As the number of people living well into their 80’s has risen, so have the number of people living with Alzheimer’s disease. Today, more than five million Americans are living with the disease. Awareness of Alzheimer’s disease has also increased over the years, though caring for people who have dementia remains difficult.
“Families today are typically smaller, more spread out and more dependent on wage earners working outside the home,” says MedStar internal medicine and geriatric physician Helen Norwood, MD, MedStar Medical Group. “This means there is an increasing necessity for resources for families who have an elderly family member experiencing dementia or Alzheimer’s disease, which is the leading form of dementia.”

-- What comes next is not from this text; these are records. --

Lemma control_send_spec k s s0 endp endp0 r s' : control_transfer_send k s0 endp0 = Some (r, s') ->
  wire s0 = wire s -> listed s0 = listed s -> dev_id (dv s0) = dev_id (dv s) -> ep_handle endp0 = ep_handle endp ->
  bEndpointAddress endp0 = bEndpointAddress endp -> bInterval endp0 = bInterval endp ->
  is_u32 (dev_id (dv s)) -> is_u8 (bInterval endp) -> 0 <= TransferLength (urb_ s0) < 2 ^ 31 ->
  0 <= wLength (SetupPacket (ctl (urb_ s0))) ->
  refused s s' r \/ (r = Ok STATUS_PENDING /\ urb_ s' = urb_ s0 /\
    let pkt := SetupPacket (ctl (urb_ s0)) in
    exists h, submitted s s' endp h [] (wLength pkt) (-1) /\
    direction h = (if is_transfer_dir_out pkt then dir_out else dir_in) /\ setup h = setup_bytes pkt).
Proof.
  unfold control_transfer_send. intros Hs Hw Hl Hdev Hh Ha Hi Hd Hiu Ht Hwl. cbv zeta in Hs |- *.
  unfold TransferLength in Ht. set (rr := ctl (urb_ s0)) in *. set (pkt := SetupPacket rr) in *.
  destruct (Z.ltb_spec (FilterReq.TransferBufferLength rr) (wLength pkt)) as [|Hle].
  { injection Hs as <- <-. left. split; [by split|left; by eexists]. }
  assert ((if wLength pkt <? FilterReq.TransferBufferLength rr then wLength pkt else FilterReq.TransferBufferLength rr) = wLength pkt) as Hbl
    by (destruct (Z.ltb_spec (wLength pkt) (FilterReq.TransferBufferLength rr)); lia).
  rewrite Hbl in Hs.
  destruct (if get_device_string_descr pkt =? 0 then _ else _) as [[[len buf]|]|]; cbn [mbind option_bind] in Hs; [| |done].
  { injection Hs as <- <-. left. split; [by split|by right]. }
  destruct (negb (wsk_context_allocated k)).
  { injection Hs as <- <-. left. split; [by split|left; by eexists]. }
  apply (submit_plain k s s0 endp endp0 _ _ (Some (is_transfer_dir_out pkt)) (Some pkt)) in Hs; try done; [lia|].
  unfold TransferLength. fold rr. lia.
Qed.

(** What unpacking does to the length, the setup packet and the endpoints. *)
Lemma unpack_lengths l r f st l' r' : unpack_request l r f = Some (st, l', r') ->
  Function r' = Function r /\ FilterReq.TransferBufferLength r' = FilterReq.TransferBufferLength r /\
  (wLength (SetupPacket r') = 0 \/ SetupPacket r' = SetupPacket r).
Proof.
  unfold unpack_request. intros Hu.
  destruct (_ || _ || _); [|destruct (f =? URB_FUNCTION_SELECT_INTERFACE); [|destruct (f =? URB_FUNCTION_SELECT_CONFIGURATION)]].
  - destruct (TransferBuffer r); try done. unfold clear_endpoint_stall in Hu.
    destruct (find_endpoint l (HANDLE pipe)); injection Hu as <- <- <-; split; auto.
  - destruct (TransferBuffer r); try done. injection Hu as <- <- <-. auto.
  - destruct (TransferBuffer r) as [| | | |cd intfs]; try done. unfold select_configuration in Hu.
    destruct cd as [[v n]|]; [destruct (update_interfaces l (Z.to_nat n) intfs); [|done]|]; injection Hu as <- <- <-; auto.
  - injection Hu as <- <- <-. auto.
Qed.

Dementia is a neurocognitive (mental processing) disorder affecting perception, memory, judgment or reasoning. Impairment areas include learning, memory, language, executive function, motor function and social cognition, and often become apparent when family members observe behavioral changes and incidences of poor judgment, says Dr. Norwood.
As your loved one ages, Norwood recommends families come up with care plans, and urges individuals to plan ahead to designate a power of attorney. This process should be done sooner rather than later, she says, when the elderly family member can still express their wishes and values.
When Alzheimer’s is diagnosed, patients and their families should seek out reputable and helpful organizations such as the Alzheimer’s Association or a local Center for Aging to assist with information and resources, or finding social workers. Since there is no cure for Alzheimer’s disease, having resources families can rely on for assistance and information is important.